- **TASK**
Only the lines of the data below from the one with "await* rate := read_rate" through the one with "(Fin rate) =>" are wanted. Repeat them exactly.
--- GIVEN ENTRIES Enclosed Below ---
(* ===== verification/ConvertModel.v ===== *)
(** * Conversions: definitions

    [routes/convert.fastify.ts]: a user exchanges one currency for another at the price of
    [market_prices], at once or by a limit order that takes the amount when it is placed,
    and cancels such orders. The answers to an Idempotency-Key are kept in Redis as for
    transfers. The transaction of an instant conversion reads before it locks, so its reads
    are statements of their own and requests are threads; the statements under the row locks
    are one. Ids of currencies are uuids in canonical form, and the number of days of a
    limit order gives a valid date, which nothing reads. *)
From stdpp Require Import base gmap strings list fin_maps.
From Stdlib Require Import ZArith Lia Ascii.
From S2P Require Import Prelude Threads Money Balances Escrow SettlementModel TransferModel.
Local Open Scope Z_scope.

(** ** State *)
Inductive conversion_status := CvPending | CvCompleted | CvCancelled.
#[export] Instance conversion_status_eq_dec : EqDecision conversion_status.
Proof. solve_decision. Defined.

(** [conversions]; [cv_limit] is [conversion_type = 'limit'] *)
Record conversion := Conversion {
  cv_user : string; cv_limit : bool; cv_from : string; cv_amount : Z; cv_to : string; cv_to_amount : Z;
  cv_rate : Z; cv_account : string; cv_status : conversion_status;
}.
(** The [data] of an answer. *)
Record convert_answer := ConvertAnswer {
  ca_id : string; ca_from : string * Z; ca_to : string * Z; ca_rate : Z; ca_status : conversion_status;
}.

Record convert_db := ConvertDb {
  cd_balances : balances;
  cd_currencies : list currency;
  (** [market_prices], by base and quote currency *)
  cd_prices : gmap (string * string) Z;
  cd_rows : gmap string conversion;
  cd_cache : gmap idem_key (string * convert_answer);
  cd_locks : gset idem_key;
}.
#[export] Instance convert_db_balances : Store convert_db balances.
Proof.
  refine {| sget := cd_balances;
            sput := λ b d, ConvertDb b (cd_currencies d) (cd_prices d) (cd_rows d) (cd_cache d) (cd_locks d) |};
    by intros [].
Defined.

Definition set_rows (rows : gmap string conversion) (d : convert_db) : convert_db :=
  ConvertDb (cd_balances d) (cd_currencies d) (cd_prices d) rows (cd_cache d) (cd_locks d).
Definition set_prices (prices : gmap (string * string) Z) (d : convert_db) : convert_db :=
  ConvertDb (cd_balances d) (cd_currencies d) prices (cd_rows d) (cd_cache d) (cd_locks d).
Definition set_keys (cache : gmap idem_key (string * convert_answer)) (locks : gset idem_key) (d : convert_db) : convert_db :=
  ConvertDb (cd_balances d) (cd_currencies d) (cd_prices d) (cd_rows d) cache locks.

Inductive convert_reply :=
  | CvRefused (code : string)
  | CvAnswer (a : convert_answer)
  | CvOrderCancelled.
Definition turned_down (code : string) : thread convert_db convert_reply := tret (CvRefused code).

(** [accountType] of a body, as it is used. *)
Definition convert_account (accountType : string) : string :=
  if bool_decide (accountType ∈ ["funding"; "spot"; "trading"]) then accountType else "funding".

Record convert_body := ConvertBody {
  cb_from : string; cb_to : string; cb_amount : string; cb_account : option string;
  (** of a limit order: [targetRate] and [String(expiresInDays)] *)
  cb_rate : string; cb_days : option string;
}.

Section Convert.
Context `{DecimalJs, Runtime}.

Definition buildConvertInstantRequestHash (b : convert_body) : string :=
  sha256 (json_fields [("fromCurrencyId", js_trim (cb_from b)); ("toCurrencyId", js_trim (cb_to b));
                       ("fromAmount", js_trim (cb_amount b));
                       ("accountType", js_trim (default "funding" (cb_account b)))]).
Definition buildConvertLimitRequestHash (b : convert_body) : string :=
  sha256 (json_fields [("fromCurrencyId", js_trim (cb_from b)); ("toCurrencyId", js_trim (cb_to b));
                       ("fromAmount", js_trim (cb_amount b)); ("targetRate", js_trim (cb_rate b));
                       ("expiresInDays", js_trim (default "" (cb_days b)));
                       ("accountType", js_trim (default "funding" (cb_account b)))]).

(** ** Rates *)
Definition RATE_PRECISION : Z := 18.
Definition price_of (base quote : string) : M convert_db (option Z) := gets (λ d, cd_prices d !! (base, quote)).
(** [a.div(b).toDecimalPlaces(RATE_PRECISION, ROUND_DOWN)]: for a price of zero an infinity,
    whose amount no column takes (the NaN of two prices of zero, which they do, is left out) *)
Definition quotient (a b : Z) : decval := if b =? 0 then NonFinite else Fin (toDP RATE_PRECISION (ddiv a b)).
Definition rate_price (p : Z) : Z := toDP RATE_PRECISION p.

(** What the selected prices give: of the pair, of the reverse pair, and of the id of USDT with
    the prices of both currencies in it. *)
Definition rate_from (from to : string) (direct reverse : option Z) (usdt : option (string * option Z * option Z)) :
    option decval :=
  match direct, reverse with
  | Some p, _ => Some (Fin (rate_price p))
  | None, Some p => Some (quotient one p)
  | None, None =>
      match usdt with
      | Some (_, Some pf, Some pt) => Some (quotient (rate_price pf) (rate_price pt))
      | Some (u, None, Some pt) => if String.eqb from u then Some (quotient one pt) else None
      | Some (u, Some pf, None) => if String.eqb to u then Some (Fin (rate_price pf)) else None
      | _ => None
      end
  end.
Definition usdt_id : M convert_db (option string) :=
  gets (λ d, cur_id <$> find (λ c, String.eqb (upper (cur_symbol c)) "USDT") (cd_currencies d)).
Definition read_rate (from to : string) : thread convert_db (option decval) :=
  await* direct := stmt (price_of from to) in
  match direct with
  | Some p => tret (rate_from from to (Some p) None None)
  | None =>
      await* reverse := stmt (price_of to from) in
      match reverse with
      | Some p => tret (rate_from from to None (Some p) None)
      | None =>
          await* usdt := stmt usdt_id in
          match usdt with
          | None => tret None
          | Some u =>
              await* pf := stmt (price_of from u) in
              await* pt := stmt (price_of to u) in
              tret (rate_from from to None None (Some (u, pf, pt)))
          end
      end
  end.

(** ** The writes *)
Definition convert_key (userId currencyId accountType : string) : bal_key :=
  BalKey userId currencyId CHAIN_ID_GLOBAL accountType.
Definition convert_entry (k : bal_key) (debit credit before after : Z) (refId : string) : ledger_entry :=
  LedgerEntry (user_id k) (currency_id k) (account_type k) debit credit
    (toDP AMOUNT_PRECISION before) (toDP AMOUNT_PRECISION after) "internal_transfer" refId Available.

(** A value of a column with [digits] digits before the point: [user_balances] has
    [NUMERIC(36,18)], [conversions] has [DECIMAL(30,18)]. All values have at most 18
    decimals. *)
Definition column_fits (digits x : Z) : bool := Z.abs x <? 10 ^ digits * one.

(** [ensureUserBalanceRow], the select for update, the update under the constraint
    [user_balances_available_non_negative], and the ledger entry. *)
Definition add_to_available (k : bal_key) (x : Z) : M balances user_balance :=
  ensureUserBalanceRow k ;;;
  let* sel := select_balance k (λ _, true) in
  let* before := get_or sel "balance row not found" in
  let* upd := update_balance k (λ _, true) (λ r, add_buckets r x 0 0 0 0) in
  let* row := assertUserBalanceUpdated upd in
  require (column_fits 18 (available_balance row)) "numeric field overflow" ;;;
  require (0 <=? available_balance row) "violates check constraint user_balances_available_non_negative" ;;;
  ret before.
Definition convert_debit (k : bal_key) (amount : Z) (refId : string) : M balances unit :=
  let* before := add_to_available k (- amount) in
  insertBalanceLedger (convert_entry k amount 0 (available_balance before) (dminus (available_balance before) amount) refId).
Definition convert_credit (k : bal_key) (amount : Z) (refId : string) : M balances unit :=
  let* before := add_to_available k amount in
  insertBalanceLedger (convert_entry k 0 amount (available_balance before) (dplus (available_balance before) amount) refId).

Definition insert_conversion (id : string) (c : conversion) : M convert_db unit :=
  require (column_fits 12 (cv_amount c) && column_fits 12 (cv_to_amount c) && column_fits 12 (cv_rate c))
    "numeric field overflow" ;;;
  let* free := gets (λ d, bool_decide (cd_rows d !! id = None)) in
  require free "duplicate key value violates unique constraint" ;;;
  modify (λ d, set_rows (<[id := c]> (cd_rows d)) d).

Definition instant_writes (id userId from to account : string) (amount toAmount rate : Z) : M convert_db unit :=
  zoom (convert_debit (convert_key userId from account) amount id ;;;
        convert_credit (convert_key userId to account) toAmount id) ;;;
  insert_conversion id (Conversion userId false from amount to toAmount rate account CvCompleted).
Definition limit_writes (id userId from to account : string) (amount toAmount rate : Z) : M convert_db unit :=
  zoom (convert_debit (convert_key userId from account) amount id) ;;;
  insert_conversion id (Conversion userId true from amount to toAmount rate account CvPending).

(** ** Requests *)

(** The two currencies, and whether the global row of the account has the amount. *)
Definition find_currencies (from to : string) : M convert_db (option (currency * currency)) :=
  gets (λ d, let get id := find (λ c, String.eqb (cur_id c) id) (cd_currencies d) in
             cf ← get from; ct ← get to; Some (cf, ct)).
Definition available_now (k : bal_key) : M convert_db Z :=
  gets (λ d, match user_balances (cd_balances d) !! k with
             | Some r => toDP AMOUNT_PRECISION (available_balance r)
             | None => 0
             end).
Definition checked (userId from to account : string) (amount : Z) : thread convert_db (currency * currency) :=
  await* found := stmt (find_currencies from to) in
  match found with
  | Some cur =>
      await* available := stmt (available_now (convert_key userId from account)) in
      if available <? amount then tthrow "Insufficient balance" else tret cur
  | None => tthrow "Invalid currencies"
  end.
(** Errors that carry [statusCode = 400]; the others are not told to the client. *)
Definition failure (otherwise e : string) : thread convert_db convert_reply :=
  turned_down (if bool_decide (e ∈ ["Invalid currencies"; "Insufficient balance"; "Conversion rate not available"])
               then e else otherwise).

Definition put_answer (k : idem_key) (hash : string) (a : convert_answer) : thread convert_db unit :=
  best_effort (stmt (modify (λ d, set_keys (<[k := (hash, a)]> (cd_cache d)) (cd_locks d) d))).
(** [redis.setNxEx]; nothing deletes the lock. *)
Definition take_lock (k : idem_key) : M convert_db bool :=
  let* free := gets (λ d, bool_decide (k ∉ cd_locks d)) in
  (if free then modify (λ d, set_keys (cd_cache d) ({[k]} ∪ cd_locks d) d) else ret tt) ;;;
  ret free.

(** The beginning of both routes. *)
Definition once (ik : idem_key) (hash : string) (k : thread convert_db convert_reply) : thread convert_db convert_reply :=
  match key_refusal ik.2 with
  | Some code => turned_down code
  | None =>
      await* cached := stmt (gets (λ d, cd_cache d !! ik)) in
      match cached with
      | Some (hash', a) =>
          if negb (String.eqb hash' hash) then turned_down "IDEMPOTENCY_KEY_REUSED_WITH_DIFFERENT_BODY" else tret (CvAnswer a)
      | None =>
          await* locked := stmt (take_lock ik) in
          if negb locked then turned_down "DUPLICATE_REQUEST" else k
      end
  end.

(** [POST /instant]; [id] is the random uuid. *)
Definition convert_instant (userId header : string) (b : convert_body) (id : string) : thread convert_db convert_reply :=
  let ik := ("convert:instant", userId, js_trim header) in
  let hash := buildConvertInstantRequestHash b in
  let account := convert_account (default "funding" (cb_account b)) in
  once ik hash
    (if String.eqb (cb_from b) "" || String.eqb (cb_to b) "" || String.eqb (cb_amount b) ""
     then turned_down "Missing required fields"
     else match parse_amount (cb_amount b) with
     | None => turned_down "Invalid amount"
     | Some amount =>
         tcatch
           (await* cur := checked userId (cb_from b) (cb_to b) account amount in
            await* rate := read_rate (cb_from b) (cb_to b) in
            match rate with
            | None => tthrow "Conversion rate not available"
            | Some NonFinite => tthrow "numeric field overflow"
            | Some (Fin rate) =>
                let toAmount := toDP AMOUNT_PRECISION (dtimes amount rate) in
                await* _ := stmt (instant_writes id userId (cb_from b) (cb_to b) account amount toAmount rate) in
                let a := ConvertAnswer id (cur_symbol cur.1, amount) (cur_symbol cur.2, toAmount) rate CvCompleted in
                await* _ := put_answer ik hash a in
                tret (CvAnswer a)
            end)
           (failure "Failed to execute conversion")
     end).

(** [targetRate], positive. *)
Definition parse_rate (s : string) : option Z :=
  match parse_decimal s with
  | Some (Fin x) => let r := toDP RATE_PRECISION x in if r <=? 0 then None else Some r
  | _ => None
  end.

(** [POST /limit] *)
Definition convert_limit (userId header : string) (b : convert_body) (id : string) : thread convert_db convert_reply :=
  let ik := ("convert:limit", userId, js_trim header) in
  let hash := buildConvertLimitRequestHash b in
  let account := convert_account (default "funding" (cb_account b)) in
  once ik hash
    (if String.eqb (cb_from b) "" || String.eqb (cb_to b) "" || String.eqb (cb_amount b) "" || String.eqb (cb_rate b) ""
     then turned_down "Missing required fields"
     else match parse_amount (cb_amount b), parse_rate (cb_rate b) with
     | Some amount, Some rate =>
         tcatch
           (await* cur := checked userId (cb_from b) (cb_to b) account amount in
            let toAmount := toDP AMOUNT_PRECISION (dtimes amount rate) in
            await* _ := stmt (limit_writes id userId (cb_from b) (cb_to b) account amount toAmount rate) in
            let a := ConvertAnswer id (cur_symbol cur.1, amount) (cur_symbol cur.2, toAmount) rate CvPending in
            await* _ := put_answer ik hash a in
            tret (CvAnswer a))
           (failure "Failed to place limit order")
     | _, _ => turned_down "Invalid amount or rate"
     end).

(** The transaction of [POST /limit/:orderId/cancel]; it locks the order first. *)
Definition cancel_writes (userId orderId : string) : M convert_db unit :=
  let* row := gets (λ d, c ← cd_rows d !! orderId;
                         if String.eqb (cv_user c) userId && cv_limit c then Some c else None) in
  let* order := get_or row "ORDER_NOT_FOUND" in
  require (bool_decide (cv_status order = CvPending)) "ORDER_ALREADY_PROCESSED" ;;;
  zoom (convert_credit (convert_key userId (cv_from order) (convert_account (cv_account order))) (cv_amount order) orderId) ;;;
  modify (λ d, set_rows (<[orderId := Conversion (cv_user order) (cv_limit order) (cv_from order) (cv_amount order)
                             (cv_to order) (cv_to_amount order) (cv_rate order) (cv_account order) CvCancelled]> (cd_rows d)) d).
Definition convert_cancel (userId orderId : string) : thread convert_db convert_reply :=
  tcatch (await* _ := stmt (cancel_writes userId orderId) in tret CvOrderCancelled)
    (λ e, turned_down (if bool_decide (e ∈ ["ORDER_NOT_FOUND"; "ORDER_ALREADY_PROCESSED"]) then e
                       else "Failed to cancel order")).
End Convert.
--- End of Enclosed GIVEN ENTRIES ---
- **REPLY**
            await* rate := read_rate (cb_from b) (cb_to b) in
            match rate with
            | None => tthrow "Conversion rate not available"
            | Some NonFinite => tthrow "numeric field overflow"
            | Some (Fin rate) =>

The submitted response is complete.